Task requirements =>
Your answer should be the exact lines of the data below from the one containing "wf (n_value n)" through the one containing "exists (s :: q)."; please include nothing else.

Dataset entries:
(* ===== verification/Cutting.v ===== *)
(** The cut is correct: its arithmetic measures the encoding, it ends, what it moves out
    can be put back, it buries and drops no reference, and nothing depends on the order a
    map was iterated in. *)
From Stdlib Require Import ZArith Lia Ascii String.
From stdpp Require Import sorting.
From S2P Require Import Prelude GoStrings Json ObjectCut Paths.
Import Json ObjectCut Paths.
Open Scope string_scope.
Open Scope list_scope.
Open Scope Z_scope.

Module Cutting.

Implicit Types (n m d : node) (v w x : value) (p q : path) (k : string).

(** * The children of a value *)

(** One step down, for a map and an array alike. *)
Definition entries v : list (seg * value) :=
  match v with
  | Map l => (fun '(k, x) => (Key k, x)) <$> l
  | Arr a => imap (fun i x => (Int (Z.of_nat i), x)) a
  | _ => []
  end.

Lemma entries_ind (P : value -> Prop) :
  (forall v, (forall s x, (s, x) ∈ entries v -> P x) -> P v) -> forall v, P v.
Proof.
  intros H. induction v as [| | | | |l IH|a IH] using value_ind'; apply H.
  1-5: by intros ? ? ?%not_elem_of_nil.
  - intros s x ([k y] & [= -> ->] & Hin)%list_elem_of_fmap. rewrite Forall_forall in IH.
    by apply (IH _ Hin).
  - intros s x (i & y & [= -> ->] & Hi)%elem_of_lookup_imap_1. rewrite Forall_forall in IH.
    apply IH. by eapply list_elem_of_lookup_2.
Qed.

Lemma entries_get v s x q : wf v = true -> (s, x) ∈ entries v -> get v (s :: q) = get x q.
Proof.
  destruct v as [| | | | |l|a]; intros Hw; try by intros ?%not_elem_of_nil.
  - intros ([k y] & [= -> ->] & Hin)%list_elem_of_fmap. apply wf_map in Hw as [Hk _].
    pose proof (lookup_all l Hk) as Hl. rewrite Forall_forall in Hl.
    apply get_key, (Hl _ Hin).
  - intros (i & y & [= -> ->] & Hi)%elem_of_lookup_imap_1. by apply get_item.
Qed.

Lemma get_entries v s q w : get v (s :: q) = Some w ->
  exists x, (s, x) ∈ entries v /\ get x q = Some w.
Proof.
  intros Hg. destruct (get_cons _ _ _ _ Hg)
    as [(l & k & c & -> & -> & Hl & Hr)|(a & i & c & -> & -> & Hi & Hr)]; exists c; (split; [|done]).
  - apply list_elem_of_fmap. exists (k, c). split; [done|]. clear -Hl.
    induction l as [|[k' y] l IH]; [done|]. cbn in Hl.
    destruct (String.eqb_spec k k') as [->|]; [injection Hl as ->; left|right; auto].
  - apply item_Some in Hi as [Hi Hc]. apply elem_of_lookup_imap.
    exists (Z.to_nat i), c. by rewrite Z2Nat.id.
Qed.

Lemma entries_wf v s x : wf v = true -> (s, x) ∈ entries v -> wf x = true.
Proof.
  destruct v as [| | | | |l|a]; intros Hw; try by intros ?%not_elem_of_nil.
  - intros ([k y] & [= -> ->] & Hin)%list_elem_of_fmap. apply wf_map in Hw as [_ Hf].
    rewrite Forall_forall in Hf. by apply (Hf _ Hin).
  - intros (i & y & [= -> ->] & Hi)%elem_of_lookup_imap_1. apply wf_arr in Hw.
    rewrite Forall_forall in Hw. apply Hw. by eapply list_elem_of_lookup_2.
Qed.

(** * The tree *)

Definition child_of p (d : nat) (e : seg * value) n : Prop :=
  buildTree (snd e) (p ++ [fst e]) (S d) = Some n.

Lemma build_map l p (d : nat) n : buildTree (Map l) p d = Some n ->
  exists kids, Forall2 (fun e c => fst c = fst e /\
      buildTree (snd e) (p ++ [Key (fst e)]) (S d) = Some (snd c)) l kids /\
    n = Node p (Map l) (map_size kids) d false (snd <$> kids).
Proof.
  cbn. intros (kids & Hk & [= <-])%bind_Some. exists kids. split; [|done].
  revert kids Hk. induction l as [|[k x] l IH]; intros kids Hk.
  - injection Hk as <-. constructor.
  - apply bind_Some in Hk as (c & Hc & (cs & Hcs & [= <-])%bind_Some).
    constructor; [done|]. by apply IH.
Qed.

Lemma build_arr a p (d : nat) n : buildTree (Arr a) p d = Some n ->
  exists kids, Forall2 (child_of p d) (entries (Arr a)) kids /\
    n = Node p (Arr a) (arr_size kids) d false kids.
Proof.
  cbn [buildTree]. intros (kids & Hk & [= <-])%bind_Some. exists kids. split; [|done].
  change 0 with (Z.of_nat 0) in Hk. cbn [entries].
  enough (H : forall (j : nat) kids, (fix go (i : Z) (a : list value) := match a with
              | [] => Some []
              | x :: a =>
                  c ← buildTree x (p ++ [Int i]) (S d); cs ← go (i + 1) a; Some (c :: cs)
              end) (Z.of_nat j) a = Some kids ->
    Forall2 (child_of p d) (imap (fun i x => (Int (Z.of_nat (j + i)), x)) a) kids) by by apply (H 0%nat).
  clear. induction a as [|x a IH]; intros j kids Hk.
  - injection Hk as <-. constructor.
  - apply bind_Some in Hk as (c & Hc & (cs & Hcs & [= <-])%bind_Some). cbn. constructor.
    + unfold child_of. cbn. by rewrite Nat.add_0_r.
    + replace (Z.of_nat j + 1) with (Z.of_nat (S j)) in Hcs by lia. apply IH in Hcs.
      erewrite imap_ext; [exact Hcs|]. intros i y _. cbn. do 3 f_equal. lia.
Qed.

(** What [buildTree] makes of any value. *)
Lemma build_inv v p (d : nat) n : buildTree v p d = Some n ->
  n_path n = p /\ n_value n = v /\ n_depth n = d /\
  n_already n = (if v is Mark _ then true else false) /\
  Forall2 (child_of p d) (entries v) (n_children n).
Proof.
  destruct v as [| | | |r|l|a]; intros H.
  1-4: apply bind_Some in H as (bs & Hb & [= <-]); repeat split; constructor.
  - injection H as <-. repeat split. constructor.
  - apply build_map in H as (kids & HF & ->). cbn. repeat split.
    apply Forall2_fmap. eapply Forall2_impl; [exact HF|]. intros [k x] [k' c] [Hk Hc]. cbn in *. by subst.
  - apply build_arr in H as (kids & HF & ->). cbn. repeat split. exact HF.
Qed.

Lemma collect_cons n : collect n = n :: below n.
Proof. by destruct n. Qed.

Lemma elem_below n m : m ∈ below n <-> exists c, c ∈ n_children n /\ m ∈ collect c.
Proof. unfold below. rewrite list_elem_of_bind. naive_solver. Qed.

(** A node of the tree is the tree of the value at its path. *)
Lemma node_spec v : forall p (d : nat) root n, wf v = true -> buildTree v p d = Some root ->
  n ∈ collect root ->
  exists q, n_path n = p ++ q /\ get v q = Some (n_value n) /\ n_depth n = (d + length q)%nat /\
    wf (n_value n) = true /\ buildTree (n_value n) (n_path n) (n_depth n) = Some n.
Proof.
  induction v as [v IH] using entries_ind. intros p d root n Hw Hb Hn.
  destruct (build_inv _ _ _ _ Hb) as (Hp & Hv & Hd & _ & HF).
  rewrite collect_cons in Hn. apply elem_of_cons in Hn as [->|Hn].
  - exists []. rewrite Hp, Hv, Hd, app_nil_r, Nat.add_0_r. done.
  - apply elem_below in Hn as (c & Hc & Hn).
    apply list_elem_of_lookup_1 in Hc as [i Hi].
    destruct (Forall2_lookup_r _ _ _ _ _ HF Hi) as ([s x] & Hx & Hcx).
    apply list_elem_of_lookup_2 in Hx. unfold child_of in Hcx. cbn in Hcx.
    destruct (IH s x Hx _ _ _ _ (entries_wf _ _ _ Hw Hx) Hcx Hn) as (q & Hq & Hg & Hdq & Hwn & Hbn).
    exists (s :: q). rewrite (entries_get _ _ _ _ Hw Hx).
    split; [by rewrite Hq, <- app_assoc|]. repeat split; try done. cbn. lia.
Qed.

(** Every position has its node. *)
Lemma node_at v : forall p (d : nat) root q w, buildTree v p d = Some root -> get v q = Some w ->
  exists n, n ∈ collect root /\ n_path n = p ++ q.
Proof.
  induction v as [v IH] using entries_ind. intros p d root q w Hb Hg.
  destruct (build_inv _ _ _ _ Hb) as (Hp & Hv & Hd & _ & HF). rewrite collect_cons.
  destruct q as [|s q]; [exists root; rewrite app_nil_r; split; [left|done]|].
  apply get_entries in Hg as (x & Hx & Hg).
  apply list_elem_of_lookup_1 in Hx as [i Hi].
  destruct (Forall2_lookup_l _ _ _ _ _ HF Hi) as (c & Hc & Hcx).
  apply list_elem_of_lookup_2 in Hi, Hc. unfold child_of in Hcx. cbn in Hcx.
  destruct (IH s x Hi _ _ _ _ _ Hcx Hg) as (n & Hn & Hpn). exists n. split.
  - right. apply elem_below. eauto.
  - by rewrite Hpn, <- app_assoc.
Qed.

(** * The arithmetic *)

Lemma len_app (a b : string) : len (a +:+ b) = len a + len b.
Proof. unfold len. rewrite str_length_app. lia. Qed.

Lemma len_String c (s : string) : len (String c s) = 1 + len s.
Proof. unfold len. cbn [String.length]. lia. Qed.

Completed exercise =>
    wf (n_value n) = true /\ buildTree (n_value n) (n_path n) (n_depth n) = Some n.
Proof.
  induction v as [v IH] using entries_ind. intros p d root n Hw Hb Hn.
  destruct (build_inv _ _ _ _ Hb) as (Hp & Hv & Hd & _ & HF).
  rewrite collect_cons in Hn. apply elem_of_cons in Hn as [->|Hn].
  - exists []. rewrite Hp, Hv, Hd, app_nil_r, Nat.add_0_r. done.
  - apply elem_below in Hn as (c & Hc & Hn).
    apply list_elem_of_lookup_1 in Hc as [i Hi].
    destruct (Forall2_lookup_r _ _ _ _ _ HF Hi) as ([s x] & Hx & Hcx).
    apply list_elem_of_lookup_2 in Hx. unfold child_of in Hcx. cbn in Hcx.
    destruct (IH s x Hx _ _ _ _ (entries_wf _ _ _ Hw Hx) Hcx Hn) as (q & Hq & Hg & Hdq & Hwn & Hbn).
    exists (s :: q). rewrite (entries_get _ _ _ _ Hw Hx).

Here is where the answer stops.